In high school, it was my dream to one day be a professional dancer, and while I had a decent amount of talent and a strong drive to work toward that goal, my body had different ideas. In four years of high school, I navigated three reconstructive knee surgeries and a debilitating nervous system disease that affected my knees. Some days I had to miss school because I couldn’t walk.
It was in those difficult years that I turned to God and my church for support. I learned that God could take my anger, and in so doing grant me peace after the storm. I learned that in serving others I focused less on my own issues which in turn diminished my emotional pain. I learned what the quote attributed to St. Francis of Assisi meant, “For it is in giving that we receive.”

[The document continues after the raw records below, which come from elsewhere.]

(** X16: a window that starts later holds fewer entries.  Whatever two
    starts of the window the clock gives, the second not before the first,
    the entries on or after the second are the entries on or after the
    first, filtered again, and the counts taken over them (entries with a
    symptom, medication rows, ticked rows) are not larger.  With a fixed
    offset from UTC the start of the week never moves back, so as time
    passes entries leave the week of the dashboard and none comes back;
    across a daylight-saving change the start can move back, and only the
    first part applies. *)
Theorem week_only_loses_entries :
  (forall (weekAgo weekAgo' : Z) (js : list JournalEntry.t) (ms : list MoodEntry.t),
      weekAgo <= weekAgo' ->
      List.filter (fun e => onOrAfter weekAgo' (MoodEntry.timestamp e)) ms
      = List.filter (fun e => onOrAfter weekAgo' (MoodEntry.timestamp e))
          (List.filter (fun e => onOrAfter weekAgo (MoodEntry.timestamp e)) ms) /\
      List.filter (fun e => onOrAfter weekAgo' (JournalEntry.date e)) js
      = List.filter (fun e => onOrAfter weekAgo' (JournalEntry.date e))
          (List.filter (fun e => onOrAfter weekAgo (JournalEntry.date e)) js) /\
      (length (List.filter hasSymptoms
                 (List.filter (fun e => onOrAfter weekAgo' (MoodEntry.timestamp e)) ms))
       <= length (List.filter hasSymptoms
                    (List.filter (fun e => onOrAfter weekAgo (MoodEntry.timestamp e)) ms)))%nat /\
      (sumMeds (@length Medication)
               (List.filter (fun e => onOrAfter weekAgo' (JournalEntry.date e)) js)
       <= sumMeds (@length Medication)
                  (List.filter (fun e => onOrAfter weekAgo (JournalEntry.date e)) js))%nat /\
      (sumMeds countTaken
               (List.filter (fun e => onOrAfter weekAgo' (JournalEntry.date e)) js)
       <= sumMeds countTaken
                  (List.filter (fun e => onOrAfter weekAgo (JournalEntry.date e)) js))%nat) /\
  (forall (now now' : Z) (js : list JournalEntry.t) (ms : list MoodEntry.t)
          (v v' : DashboardView),
      now <= now' ->
      Dashboard now js ms = Some v ->
      Dashboard now' js ms = Some v' ->
      weekAgo_of now <= weekAgo_of now' /\
      recentMoodEntries v' = List.filter (inWindowM now') (recentMoodEntries v) /\
      recentJournalEntries v' = List.filter (inWindowJ now') (recentJournalEntries v) /\
      (psychoticSymptomDays v' <= psychoticSymptomDays v)%nat /\
      (totalMeds v' <= totalMeds v)%nat /\
      (takenMeds v' <= takenMeds v)%nat).
Proof.
  assert (Hgen : forall (weekAgo weekAgo' : Z) (js : list JournalEntry.t)
                        (ms : list MoodEntry.t),
    weekAgo <= weekAgo' ->
    List.filter (fun e => onOrAfter weekAgo' (MoodEntry.timestamp e)) ms
    = List.filter (fun e => onOrAfter weekAgo' (MoodEntry.timestamp e))
        (List.filter (fun e => onOrAfter weekAgo (MoodEntry.timestamp e)) ms) /\
    List.filter (fun e => onOrAfter weekAgo' (JournalEntry.date e)) js
    = List.filter (fun e => onOrAfter weekAgo' (JournalEntry.date e))
        (List.filter (fun e => onOrAfter weekAgo (JournalEntry.date e)) js) /\
    (length (List.filter hasSymptoms
               (List.filter (fun e => onOrAfter weekAgo' (MoodEntry.timestamp e)) ms))
     <= length (List.filter hasSymptoms
                  (List.filter (fun e => onOrAfter weekAgo (MoodEntry.timestamp e)) ms)))%nat /\
    (sumMeds (@length Medication)
             (List.filter (fun e => onOrAfter weekAgo' (JournalEntry.date e)) js)
     <= sumMeds (@length Medication)
                (List.filter (fun e => onOrAfter weekAgo (JournalEntry.date e)) js))%nat /\
    (sumMeds countTaken
             (List.filter (fun e => onOrAfter weekAgo' (JournalEntry.date e)) js)
     <= sumMeds countTaken
                (List.filter (fun e => onOrAfter weekAgo (JournalEntry.date e)) js))%nat).
  { intros w w' js ms Hle.
    assert (HM : List.filter (fun e => onOrAfter w' (MoodEntry.timestamp e)) ms
                 = List.filter (fun e => onOrAfter w' (MoodEntry.timestamp e))
                     (List.filter (fun e => onOrAfter w (MoodEntry.timestamp e)) ms)).
    { apply filter_narrower. intros x. now apply onOrAfter_earlier. }
    assert (HJ : List.filter (fun e => onOrAfter w' (JournalEntry.date e)) js
                 = List.filter (fun e => onOrAfter w' (JournalEntry.date e))
                     (List.filter (fun e => onOrAfter w (JournalEntry.date e)) js)).
    { apply filter_narrower. intros x. now apply onOrAfter_earlier. }
    split; [exact HM|]. split; [exact HJ|]. split; [|split].
    - rewrite HM, filter_comm. apply List.filter_length_le.
    - rewrite HJ. unfold sumMeds. apply sumMeds_from_filter_le. lia.
    - rewrite HJ. unfold sumMeds. apply sumMeds_from_filter_le. lia. }
  split; [exact Hgen|].
  intros now now' js ms v v' Hle Hv Hv'.
  destruct (Dashboard_Some now js ms v Hv)
    as (Hj & Hm & _ & _ & _ & _ & _ & _ & Ht & Htk & _ & Hp & _).
  destruct (Dashboard_Some now' js ms v' Hv')
    as (Hj' & Hm' & _ & _ & _ & _ & _ & _ & Ht' & Htk' & _ & Hp' & _).
  assert (Hw : weekAgo_of now <= weekAgo_of now') by (unfold weekAgo_of; lia).
  destruct (Hgen (weekAgo_of now) (weekAgo_of now') js ms Hw) as (HM & HJ & H1 & H2 & H3).
  split; [exact Hw|].
  rewrite Hp', Hp, Ht', Ht, Htk', Htk, Hm', Hm, Hj', Hj.
  split; [exact HM|]. split; [exact HJ|]. split; [exact H1|]. split; [exact H2|exact H3].
Qed.

Lemma week_only_loses_entries_witness :
  exists v v',
    Dashboard noonMarch7 marchWeek [] = Some v /\
    Dashboard noonMarch9 marchWeek [] = Some v' /\
    recentJournalEntries v' = List.filter (inWindowJ noonMarch9) (recentJournalEntries v) /\
    length (recentJournalEntries v) = 7%nat /\
    length (recentJournalEntries v') = 5%nat.
Proof.
  eexists. eexists. split; [vm_compute; reflexivity|]. split; [vm_compute; reflexivity|].
  split; [|split; vm_compute; reflexivity].
  refine (proj1 (proj2 (proj2 (proj2 week_only_loses_entries noonMarch7 noonMarch9
                                 marchWeek [] _ _ _ eq_refl eq_refl)))).
  vm_compute. discriminate.
Defined.

(** ** Today and the week *)

Lemma filter_throwing_Some {A : Type} (p : A -> option bool) (l r : list A) :
  filter_throwing p l = Some r ->
  forall x, x ∈ r -> x ∈ l /\ p x = Some true.
Proof.
  revert r. induction l as [|y l IH]; intros r; simpl.
  - intros [= <-] x Hx. now apply elem_of_nil in Hx.
  - destruct (p y) as [b|] eqn:Hb; [|discriminate]. simpl.
    destruct (filter_throwing p l) as [r'|]; [|discriminate]. simpl.
    intros [= <-] x Hx. destruct b.
    + apply elem_of_cons in Hx as [->|Hx].
      * split; [left|exact Hb].
      * destruct (IH r' eq_refl x Hx). split; [now right|assumption].
    + destruct (IH r' eq_refl x Hx). split; [now right|assumption].
Qed.

Lemma same_day_in_week (now t : Z) :
  t / JSDate.msPerDay = now / JSDate.msPerDay -> weekAgo_of now <= t.
Proof.
  unfold weekAgo_of, JSDate.msPerDay. intros H. Z.div_mod_to_equations. lia.
Qed.

Lemma toISODate_same_day (now t : Z) :
  -719528 * JSDate.msPerDay <= now < 2932897 * JSDate.msPerDay ->
  -719528 * JSDate.msPerDay <= t < 2932897 * JSDate.msPerDay ->
  JSDate.toISODate t = JSDate.toISODate now ->
  t / JSDate.msPerDay = now / JSDate.msPerDay.
Proof.
  intros Hn Ht E.
  pose proof (JSDateFacts.parse_toISODate t Ht) as P1.
  pose proof (JSDateFacts.parse_toISODate now Hn) as P2.
  rewrite E, P2 in P1. injection P1 as P1.
  unfold JSDate.msPerDay in *. lia.
Qed.

Lemma today_filter_true (m : MoodEntry.t) (today : string) :
  (entryDate ← dateKey m; Some (str_eqb entryDate today)) = Some true ->
  exists t, JSDate.parse (MoodEntry.timestamp m) = Some t /\ JSDate.toISODate t = today.
Proof.
  unfold dateKey, JSDate.isoDateOf.
  destruct (JSDate.parse (MoodEntry.timestamp m)) as [t|]; [|discriminate].
  cbn [mbind option_bind]. intros H. apply (inj Some) in H. apply str_eqb_eq in H.
  exists t. now split.
Qed.

(** X17: for a clock within the years 0000 to 9999, what the dashboard shows
    for today is part of what it averages for the week: every mood entry
    of today and the journal entry of today lie in the 7-day window. *)
Theorem today_lies_in_the_week
    (now : Z) (js : list JournalEntry.t) (ms : list MoodEntry.t) (v : DashboardView) :
  -719528 * JSDate.msPerDay <= now < 2932897 * JSDate.msPerDay ->
  Dashboard now js ms = Some v ->
  (forall m, m ∈ todayMoodEntries v -> m ∈ recentMoodEntries v) /\
  (forall j, todayJournal v = Some j -> j ∈ recentJournalEntries v).
Proof.
  intros Hnow Hv. unfold Dashboard in Hv.
  destruct (filter_throwing _ ms) as [tm|] eqn:Htm; simpl in Hv; [|discriminate].
  injection Hv as <-. cbn [todayMoodEntries recentMoodEntries todayJournal recentJournalEntries].
  split.
  - intros m Hm. destruct (filter_throwing_Some _ _ _ Htm m Hm) as [Hin Hp].
    apply list_elem_of_In, filter_In. split; [now apply list_elem_of_In|].
    apply today_filter_true in Hp as (t & Ht & Hp).
    unfold inWindowM, onOrAfter. rewrite Ht.
    apply Z.leb_le, same_day_in_week.
    apply toISODate_same_day; [exact Hnow| |exact Hp].
    eapply JSDateFacts.parse_range, Ht.
  - intros j [Hin Hd]%find_some. apply str_eqb_eq in Hd.
    apply list_elem_of_In, filter_In. split; [exact Hin|].
    unfold inWindowJ, onOrAfter. rewrite Hd, (JSDateFacts.parse_toISODate now Hnow).
    apply Z.leb_le. unfold weekAgo_of, JSDate.msPerDay. Z.div_mod_to_equations. lia.
Qed.

Lemma today_lies_in_the_week_witness :
  exists v, Dashboard noonMarch7 marchWeek [] = Some v /\
    forall j, todayJournal v = Some j -> j ∈ recentJournalEntries v.
Proof.
  eexists. split; [vm_compute; reflexivity|].
  refine (proj2 (today_lies_in_the_week noonMarch7 marchWeek [] _ _ eq_refl)).
  vm_compute. split; [discriminate|reflexivity].
Defined.

(** * Further properties of the analytics view *)

(** ** The journal as a render leaves it *)

Section SortedInput.
Context {A : Type} (cmp : A -> A -> Z).

Lemma Array_sort_sorted (l : list A) :
  StronglySorted (fun a b => cmp a b <= 0) l -> Array_sort cmp l = l.
Proof.
  induction 1 as [|x l Hs IH Hx]; [reflexivity|].
  simpl. rewrite IH. destruct l as [|y l]; [reflexivity|].
  simpl. apply Forall_cons in Hx as [Hxy _].
  now replace (cmp x y <=? 0) with true by (symmetry; now apply Z.leb_le).
Qed.

(** The sort is stable: elements that compare equal to each other keep
    their order. *)
Lemma insert_sorted_filter (p : A -> bool) (x : A) (l : list A) :
  (forall y, p x = true -> p y = true -> cmp x y <= 0) ->
  List.filter p (insert_sorted cmp x l) = List.filter p (x :: l).
Proof.
  intros Hp. induction l as [|y l IH]; [reflexivity|].
  simpl. destruct (cmp x y <=? 0) eqn:Hc; [reflexivity|].
  apply Z.leb_gt in Hc. simpl. simpl in IH. rewrite IH.
  destruct (p x) eqn:Hx, (p y) eqn:Hy; try reflexivity.
  specialize (Hp y eq_refl Hy). lia.
Qed.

Those years also brought about the first whispers of God’s call on my life. I felt called to serve on both my church’s and my Presbytery’s youth council, eventually moderating both groups and co-directing my first retreats. I was ordained as a youth elder at 17 and faithfully attended session meetings each month. As I transitioned from high school to college, I found myself as part of a keynote team for Montreat Youth Conference and as a recreation leader for Montreat Middle School Conference.
In college, I worked as a youth director for a local church, and I got to put into practice all that I had learned in my high school days. I also continued to participate in leadership for youth retreats around the southeast as both a keynote speaker and a recreation leader.
It was in my final year of college that nudges of going to seminary floated around me, and I started at Columbia Theological Seminary six weeks after I graduated from college. After graduating seminary, I received a call to be the associate for youth and young adults at a church in Raleigh, NC. During that call, I also got married and gave birth to my first child.
Three years into my first call my husband BJ, an Episcopal priest, was called to be rector of a church in Greensboro, NC. By that point we’d discovered that due to the night and weekend commitments of two ministers, we had too little time together as a family, so I took a step back from serving as a pastor.
During this time I started my work in church communications. I appreciated working in a church, but also leaving it behind when the day was over so I could focus on my family. Three years into my time as a church communicator, I once again felt God’s pull for me to serve as a pastor. I was subsequently called to be an associate pastor at a local church and little did I know that I was about to hit turbulent waters once again.
Only a few months after starting my new call, I became sick. It took five months of pain and exhaustion before I was diagnosed with psoriatic arthritis and fibromyalgia, and I had to learn a whole new way to live. After struggling to balance ministry, family and my health for almost four years, I eventually left that call and went back to the communications side of church work. A little over a year later, our family moved to Cleveland for my husband’s new call.
I continued doing contract communications work, and mid-2020 I started my business Vibrant Church Communications. My health continued to worsen, so I took advantage of the world-class healthcare surrounding me. Through many doctors and tests we discovered I’d been misdiagnosed for almost decade, and I ended up getting sicker before I could get well. I spent three months unable to work, another three months doing a minimum to get by, and over the course of the next year I worked hard to regain my health.
During this time, I became involved with the Second Breath Center whose work is based in the Christian wisdom tradition. Their motto, “Great outer work comes from great inner work” resonated with me, and I dove into all they had to offer. I found the more I pause to feel my connection with God in simple, everyday moments, the more I’m able to feel God’s presence and grace in the turbulent times.
In the spring on 2023, I recognized it was time for me to return once again to church work. Nothing excited me until I saw the posting for Pastor for Digital Ministry at Washington National Cathedral. This is the job I’d been dreaming of ever since my first position as a communications director, and serving in this role at the Cathedral is a dream come true.
I look forward to all the ways I can connect with the Cathedral congregation both near and far—be it over Zoom, in person, or via a digital platform—and for them to connect to each other. Being the church doesn’t just happen in a building, and the more we are connected the stronger the body of Christ becomes.